Walter Cronkite has passed. The last vestige of an era when television journalists had integrity, intelligence, and understood their role has gone. The last in a line of superb journalists that included Edward R. Murrow and John Chancellor and David Brinkley . . . we will never see his like again.
It is unfortunate for Cronkite that he was "the most trusted man in America" when he spoke out against the war in Vietnam in 1968. The roots of the right-wing joke known as "liberal media" lie in his vocal opposition after a visit toward the end of the Tet Offensive. When Vice President Spiro Agnew spoke of the "nattering nabobs of negativism", he was talking about . . . Cronkite, of course. I don't know Cronkite's politics, nor do I care all that much, to be honest. It was enough that he had the guts to face the reality of Vietnamese tenacity in the face of defeat during Tet and realize that, even though the United States scored an overwhelming strategic, military victory, politically, the war was untenable because the Vietnamese were quite willing to die en masse rather than be whatever it was the United States wanted them to be. Combined with the many domestic shocks we were facing, our military venture there was doomed, not by pointy-headed bureaucrats or peacenik anti-war protesters, but the inability to form a coherent strategy and the tactics to achieve those goals. It was to Cronkite's credit that he had the guts to sit before a national audience and tell them the war was unwinnable.
Other great moments in Cronkite's career included his steadiness before the camera when he received the report from a young Texas newsman named Dan Rather that Pres. Kennedy had died at Park Hospital in Dallas. I have seen tapes of that broadcast and still marvel that Cronkite managed to maintain his professional composure at that moment of national shock and grief. Contrasted with the stunned look in the eyes and voices thick with tears of so many television journalists on September 11, 2001, it is a model of how a TV News anchor could become a source of strength. I have no doubt that Cronkite, like the rest of America, wanted to weep that November afternoon; yet, he managed to intone the words, "Pres. Kennedy has died" without flinching, choking up, or tearing on camera. When the red light went off, I have no doubt he wept like a child.

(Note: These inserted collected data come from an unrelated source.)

(** * TGGame: the gesture-driven menu cursor and the Saber rhythm engine

    A shallow embedding of [src/App.tsx] (menu cursor, dwell selection) and
    [src/games/SaberGame.tsx] (beat scheduler, note life cycle, hit judgement,
    energy, combo, grade), followed by the properties of the specification
    stated over it.

    Conventions of the embedding.
    - A JavaScript [number] that only ever holds an integer (score, combo,
      energy, the note counters, the 16th-note counter, grid coordinates) is a
      [Z].  The audio clock and the note times of the scheduler are IEEE
      binary64 numbers ([float]), added and compared as the browser does.
      Every other [number] (depths, screen coordinates, frame timestamps,
      landmark coordinates, confidences) is a rational [Q], with exact
      arithmetic.  The grade is computed both ways, to compare.
    - A [useRef] cell is a record field; a function that mutates cells takes
      the record and returns the new one.
    - [Math.random()], the audio clock, [performance.now()], the pose
      detector's result and the canvas size are inputs of the functions that
      read them.
    - Canvas drawing, particles, debris and sound effects do not feed back
      into the session state and are left out. *)

From Stdlib Require Import ZArith QArith Qround Qminmax List String Bool.
From Stdlib Require Import Lia Lqa.
From Stdlib Require Import Floats Uint63.
Import ListNotations.

Local Open Scope Z_scope.

(** ** Comparisons on [number] *)

Definition Qlt_bool (a b : Q) : bool := negb (Qle_bool b a).
Definition Qgt_bool (a b : Q) : bool := Qlt_bool b a.
Definition Qge_bool (a b : Q) : bool := Qle_bool b a.

(** [x ** 2] *)
Definition Qsq (a : Q) : Q := (a * a)%Q.

(** ** Pose landmarks (MediaPipe's [NormalizedLandmark]) *)

Record Landmark := mkLandmark {
  lm_x : Q;
  lm_y : Q;
  (* [visibility?: number] *)
  lm_visibility : option Q
}.
(** C7, as the code has it.  For a numeric initial value [v0] and a
    non-empty numeric sequence of growth rates [r1 .. rn], [apply_growth]
    returns a sequence of length [n + 1] whose element 0 is [v0] and whose
    element [k] is [v0 * Π (1 + ri)] over [i = 1 .. k].  It returns Failure
    when the growth rates are empty, when they are not an array at all, and
    when the initial value is not a number.  A non-empty array that is not
    of a number dtype is not rejected: [1 + growth_rates] raises a
    TypeError. *)
Theorem compound_growth (v0 : num) (rs : list num) :
  rs ≠ [] →
  (∃ r, apply_growth (PyNum v0) (PyArr (array1 rs)) = Ok r
        ∧ ndim r = 1%nat
        ∧ length (data r) = S (length rs)
        ∧ data r !! 0%nat = Some v0
        ∧ ∀ k, (k ≤ length rs)%nat →
            data r !! k = Some (v0 * nprod (take k (factors rs)))%num)
  ∧ (∀ g, size g = 0%nat → apply_growth (PyNum v0) (PyArr g) = Failure)
  ∧ (∀ o, ¬ is_array o → apply_growth (PyNum v0) o = Failure)
  ∧ (∀ x o, ¬ is_numeric_value x → apply_growth x o = Failure)
  ∧ (∀ g, size g ≠ 0%nat → is_number g = false →
          apply_growth (PyNum v0) (PyArr g) = Raised TypeError).
Proof.
  intros Hne. repeat split.
  - unfold apply_growth.
    rewrite bool_decide_eq_false_2.
    2:{ destruct rs; [done | unfold size, array1; simpl; lia]. }
    eexists. split; [reflexivity|]. simpl.
    split; [done|]. split; [| split; [done|]].
    + by rewrite length_fmap, cumprod_length, length_fmap.
    + intros k Hk. by apply apply_growth_lookup.
  - intros g Hg. unfold apply_growth. by rewrite bool_decide_eq_true_2.
  - intros [ |x|s|a] Ho; simpl in *; tauto.
  - intros [ |x|s|a] o Hx; simpl in *; tauto.
  - intros g Hg Ht. unfold apply_growth.
    by rewrite (bool_decide_eq_false_2 _ Hg), Ht.
Qed.

Lemma compound_growth_witness :
  ∃ r, apply_growth (PyNum (of_Q 100))
         (PyArr (array1 [of_Q (1 # 10); of_Q (1 # 5)])) = Ok r
       ∧ data r !! 2%nat
         = Some (of_Q 100
                 * nprod (take 2 (factors [of_Q (1 # 10); of_Q (1 # 5)])))%num.
Proof.
  destruct (compound_growth (of_Q 100) [of_Q (1 # 10); of_Q (1 # 5)])
    as [(r & Hr & _ & _ & _ & Hk) _]; [done|].
  exists r. split; [exact Hr|]. apply Hk. simpl. lia.
Defined.

(** C7 as stated fails for growth rates that are an array of text: the
    function has no test of the dtype (its sibling [delta_numpy] has one),
    so the call does not return [None] but stops with a TypeError.  An
    empty array of text is still answered with [None]. *)
Lemma compound_growth_counterexample :
  apply_growth (PyNum (of_Q 100)) (PyArr (text_array 2)) = Raised TypeError
  ∧ apply_growth (PyNum (of_Q 100)) (PyArr (text_array 0)) = Failure
  ∧ delta_numpy (PyArr (text_array 2)) None = Failure.
Proof. repeat split. Qed.

(* ===================================================================== *)
(** ** First differences *)
(* ===================================================================== *)

Lemma differences_lookup (l : list num) (i : nat) (x y : num) :
  l !! i = Some x → l !! S i = Some y →
  zip_with nsub (drop 1 l) (take (length l - 1) l) !! i = Some (y - x)%num.
Proof.
  intros Hx Hy.
  pose proof (lookup_lt_Some _ _ _ Hy) as Hlt.
  rewrite lookup_zip_with, lookup_drop. simpl. rewrite Hy. simpl.
  rewrite lookup_take_lt by lia. rewrite Hx. reflexivity.
Qed.

(** The value stored at position 0: the sentinel without an anchor, 0.0
    with one, whatever the anchor is. *)
Definition first_delta (anchor : option num) : num :=
  match anchor with
  | None => NaN
  | Some _ => zero
  end.

(** C8. For a non-empty 1-dimensional numeric series, [delta] returns a
    sequence of the same length whose position 0 is the sentinel NaN when no
    anchor is given and 0.0 when an anchor is given (the anchor's own value
    is never stored), and whose position [i >= 1] is
    [series[i] - series[i-1]].  It returns Failure on an input that is not
    1-dimensional, is empty, or is not numeric. *)
Theorem delta_first_differences (l : list num) (anchor : option num) :
  l ≠ [] →
  (∃ r, delta_numpy (PyArr (array1 l)) anchor = Ok r
        ∧ shape r = [length l]
        ∧ length (data r) = length l
        ∧ data r !! 0%nat = Some (first_delta anchor)
        ∧ ∀ i x y, l !! i = Some x → l !! S i = Some y →
            data r !! S i = Some (y - x)%num)
  ∧ (∀ a, ndim a ≠ 1%nat → delta_numpy (PyArr a) anchor = Failure)
  ∧ (∀ a, size a = 0%nat → delta_numpy (PyArr a) anchor = Failure)
  ∧ (∀ a, is_number a = false → delta_numpy (PyArr a) anchor = Failure)
  ∧ (∀ o, ¬ is_array o → delta_numpy o anchor = Failure).
Proof.
  intros Hne. repeat split.
  - unfold delta_numpy.
    rewrite (bool_decide_eq_false_2 (ndim (array1 l) ≠ 1%nat)) by (cbn; lia).
    rewrite bool_decide_eq_false_2.
    2:{ destruct l; [done | unfold size, array1; simpl; lia]. }
    simpl. eexists. split; [reflexivity|]. simpl.
    split; [done|]. split; [| split; [by destruct anchor|]].
    + rewrite length_zip_with, length_drop, length_take.
      destruct l; [done | simpl; lia].
    + intros i x y Hx Hy. by apply differences_lookup.
  - intros a Ha. unfold delta_numpy. by rewrite bool_decide_eq_true_2.
  - intros a Ha. unfold delta_numpy. case_bool_decide; [done|].
    by rewrite bool_decide_eq_true_2.
  - intros a Ha. unfold delta_numpy. repeat case_bool_decide; try done.
    by rewrite Ha.
  - intros [ |x|s|a] Ho; simpl in *; tauto.
Qed.

Lemma delta_first_differences_witness :
  ∃ r, delta_numpy (PyArr (array1 [of_Q 5; of_Q 7; of_Q 4])) (Some (of_Q 9))
       = Ok r
       ∧ data r !! 0%nat = Some zero
       ∧ data r !! 2%nat = Some (of_Q 4 - of_Q 7)%num.
Proof.
  destruct (delta_first_differences [of_Q 5; of_Q 7; of_Q 4] (Some (of_Q 9)))
    as [(r & Hr & _ & _ & H0 & Hi) _]; [done|].
  exists r. split; [exact Hr|]. split; [exact H0|].
  by apply (Hi 1%nat).
Defined.

(* ===================================================================== *)
(** ** Series extrapolation *)
(* ===================================================================== *)

Lemma of_Z_eq_zero (z : Z) : Q2Qc (inject_Z z) = 0 → z = 0%Z.
Proof.
  intros H. apply Q2Qc_eq_iff in H. unfold Qeq in H. simpl in H. lia.
Qed.

Lemma of_Z_pos (z : Z) : (0 < z)%Z → 0 < Q2Qc (inject_Z z).
Proof.
  intros Hz. unfold Qclt. simpl. rewrite (Qred_correct (inject_Z z)).
  unfold Qlt. simpl. lia.
Qed.

Lemma py_div_of_Z (x : num) (z : Z) :
  z ≠ 0%Z → py_div x (of_Z z) = Ok (x / of_Z z)%num.
Proof.
  intros Hz. unfold py_div.
  destruct (neqb (of_Z z) zero) eqn:E; [| done].
  apply neqb_zero_iff in E. exfalso. apply Hz, of_Z_eq_zero.
  unfold of_Z, zero in E. congruence.
Qed.

Lemma nadd_zero_r (x : num) : (x + zero)%num = x.
Proof.
  destruct x as [q| | |]; unfold nadd, zero; try reflexivity.
  f_equal. ring.
Qed.

Lemma nmul_finite_zero (q : Qc) : (Finite q * zero)%num = zero.
Proof. unfold nmul, zero. f_equal. ring. Qed.

Lemma steps_upto_lookup (n k : nat) :
  (1 ≤ k ≤ n)%nat → steps_upto n !! (k - 1)%nat = Some (of_Z (Z.of_nat k)).
Proof.
  intros Hk. unfold steps_upto.
  rewrite list_lookup_fmap, lookup_seq_lt by lia. simpl.
  do 3 f_equal. lia.
Qed.

Lemma steps_upto_length (n : nat) : length (steps_upto n) = n.
Proof. unfold steps_upto. by rewrite length_fmap, length_seq. Qed.

Definition valid_method (m : option string) : Prop :=
  m = None ∨ m = Some "average" ∨ m = Some "last".

Lemma valid_method_check (m : option string) :
  valid_method m →
  bool_decide (m ≠ None ∧ m ∉ [Some "average"; Some "last"]) = false.
Proof.
  intros [-> | [-> | ->]]; apply bool_decide_eq_false_2; intros [H1 H2];
    [done | |]; apply H2; set_solver.
Qed.

Lemma extend_array_glide_eq (l : list num) (horizon : Z) (m : option string)
    (step : option num) (s e : num) :
  valid_method m → (1 ≤ horizon)%Z →
  extend_array (PyArr (array1 l)) horizon m step (Some s) (Some e)
  = Ok (array1 (l ++ ((λ k, s + k * ((e - s) / of_Z horizon))%num
                        <$> steps_upto (Z.to_nat horizon)))).
Proof.
  intros Hm Hh. unfold extend_array.
  rewrite (valid_method_check m Hm).
  rewrite (bool_decide_eq_false_2 (ndim (array1 l) ≠ 1%nat)) by (cbn; lia).
  rewrite (bool_decide_eq_false_2 (horizon < 0)%Z) by lia.
  rewrite py_div_of_Z by lia. reflexivity.
Qed.

Section Glide.
Import PrimFloat.
#[local] Open Scope float_scope.

Lemma steps_upto_lookup_binary64 (n k : nat) :
  (1 ≤ k ≤ n)%nat →
  Binary64.steps_upto n !! (k - 1)%nat = Some (Binary64.of_Z (Z.of_nat k)).
Proof.
  intros Hk. unfold Binary64.steps_upto.
  rewrite list_lookup_fmap, lookup_seq_lt by lia. simpl.
  do 3 f_equal. lia.
Qed.

Lemma steps_upto_length_binary64 (n : nat) :
  length (Binary64.steps_upto n) = n.
Proof. unfold Binary64.steps_upto. by rewrite length_fmap, length_seq. Qed.
(** * digitalDocumentSignature-backend: the signature-application engine

    A shallow embedding of [src/utils/pdf-signer.js], of the three handlers
    of [src/routes/api.js] ([/apply-signatures], and [/sign-pdf] and
    [/upload-pdf] with the queue they share) and of the schema of
    [src/models/Document.js].

    The two files are JavaScript over the [pdf-lib] package.  The code of this
    repository is embedded as it is written: every [throw], every
    [try]/[catch], every [console.warn] and [console.error] is a step of the
    monad [M] below.  The package [pdf-lib] and Node's [Buffer] are not code
    of this repository; what the repository relies on is collected in the
    record [PdfLib], and every theorem holds for every such library.
    [JSON.parse] is a variable of the section of the handler.

    Conventions.
    - A JavaScript string is the [string] of its UTF-16 code units, for
      strings whose units are all below 256: [length], [substring], [split]
      and [startsWith] count units, and [toLowerCase] and the white space
      of [trim] and [parseInt] are those of these units.
    - A finite JavaScript number is a rational [Q] (no rounding); [NaN] is a
      separate value of [JS.number].  A page number is an integer [Z].
    - [console.log] tracing is left out; [console.warn] and [console.error]
      are recorded, in order, in the log of [M].
    - Requests are served one after the other; the disk, the database and
      [path.join] are the record [Env]. *)

From Stdlib Require Import ZArith QArith Strings.String Strings.Ascii.
From Stdlib Require Import DecimalString Lia.
From stdpp Require Import base list strings gmap.
(** * Moses AI assistant: document ingestion and retrieval-augmented answers

    A shallow embedding of the two core modules of the repository,
    [src/document_processor.py] (class [DocumentProcessor]) and
    [src/rag_system.py] (class [DevSecOpsRAG]), and of the request
    handlers of its two services, [src/api_service.py] and
    [src/simple_api.py], together with the properties of their
    natural-language specification and further properties of the code.

    Conventions of the embedding.
    - A Python [str] is the [string] of the bytes of its UTF-8 encoding:
      an ASCII character is one [ascii], and a character such as the bullet
      that opens the lines of the canned lists is spelled by its two to
      four bytes.  Substring tests, prefixes and splitting at an ASCII
      separator are the same on the bytes as on the characters; the length
      and the slices of a [str] count characters ([len], [slice_to]).
    - Rocq string literals have no escape sequences, so the Python literal
      ["\\n"] (a backslash followed by the letter n) and the Python literal
      ["\n"] (a line feed) are both spelled out below as [esc_n] and [LF].
    - The Python string methods that depend on the Unicode tables
      ([lower], [strip], [title]) and [pathlib.Path.name] are the fields
      of the class [PyStr]; every theorem holds for any implementation of
      them, and [ascii_str] implements them on ASCII text for evaluation.
    - A [dict] is a [gmap], a [set] a [gset], a Python float a binary64
      [float].
    - A call that can raise is a computation in the monad [outcome];
      [try: ... except Exception:] is [try_except]. *)

From Stdlib Require Import String Ascii ZArith Floats.
From stdpp Require Import gmap strings list sorting pretty.

Local Open Scope string_scope.
Local Open Scope Z_scope.

(** ** Python strings *)

Module Py.

(** The line feed, Python ["\n"]. *)
Definition LF : string := String "010"%char EmptyString.

(** Backslash followed by [n], Python ["\\n"]. *)
Definition esc_n : string := String "092"%char (String "n"%char EmptyString).

(** [startswith]: [s.startswith(p)]. *)
Definition startswith (s p : string) : bool := String.prefix p s.

(** [needle in hay] on strings. *)
Fixpoint contains (needle hay : string) : bool :=
  String.prefix needle hay
  || match hay with
     | EmptyString => false
     | String _ hay' => contains needle hay'
     end.

(** [any(keyword in s for keyword in keywords)]. *)
Definition any_in (keywords : list string) (s : string) : bool :=
  existsb (fun keyword => contains keyword s) keywords.

(** In UTF-8 a byte from 128 to 191 continues the character begun before
    it; every other byte begins a character. *)
Definition is_continuation (c : ascii) : bool :=
  let n := nat_of_ascii c in (128 <=? n)%nat && (n <=? 191)%nat.

(** [len(s)]: the number of characters of [s]. *)
Fixpoint len (s : string) : nat :=
  match s with
  | EmptyString => 0%nat
  | String c s' => if is_continuation c then len s' else S (len s')
  end.

(** [s[:n]]: the first [n] characters of [s]. *)
Fixpoint slice_to (n : nat) (s : string) : string :=
  match s with
  | EmptyString => EmptyString
  | String c s' =>
      if is_continuation c then String c (slice_to n s')
      else match n with
           | O => EmptyString
           | S n' => String c (slice_to n' s')
           end
  end.

(** [list(s)]: the characters of [s]. *)
Fixpoint chars (s : string) : list string :=
  match s with
  | EmptyString => []
  | String c s' =>
      let rest := chars s' in
      match s' with
      | String d _ =>
          if is_continuation d
          then match rest with
               | following :: rest' => String c following :: rest'
               | [] => [String c EmptyString]
               end
          else String c EmptyString :: rest
      | EmptyString => String c EmptyString :: rest
      end
  end.

(** [sep.join(parts)]. *)
Fixpoint join (sep : string) (parts : list string) : string :=
  match parts with
  | [] => ""
  | [p] => p
  | p :: rest => p +:+ sep +:+ join sep rest
  end.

It is also fitting that he passed near the 40th anniversary of the Apollo 11 Moon landing, because Cronkite covered the space program from the first pre-orbital flight right on through the Skylab missions. He loved the space program. His reporting provided context and significance without overt melodramatization or cliche. He was the go-between for the three men in the capsule a quarter million miles away and the millions watching at home. He was as much a part of that event as Collins, Aldrin, and Armstrong.
The nation is much poorer today. We have lost not just a great television journalist, an icon of a bygone era, a voice of surety from a time when nothing else seemed certain. We have lost someone who knew who he was, and was humbled by the trust placed in him by his viewers. His example has not been followed by those who filled his shoes, the glare of the lights and the thrill of seeing one's name overwhelming discretion, professional standards, and even common sense. His passing reminds us that, just like the possibility of remounting a program to return to the Moon would take years, regaining the credibility of televised journalism will take even longer, just to get back to where we were 40 years ago.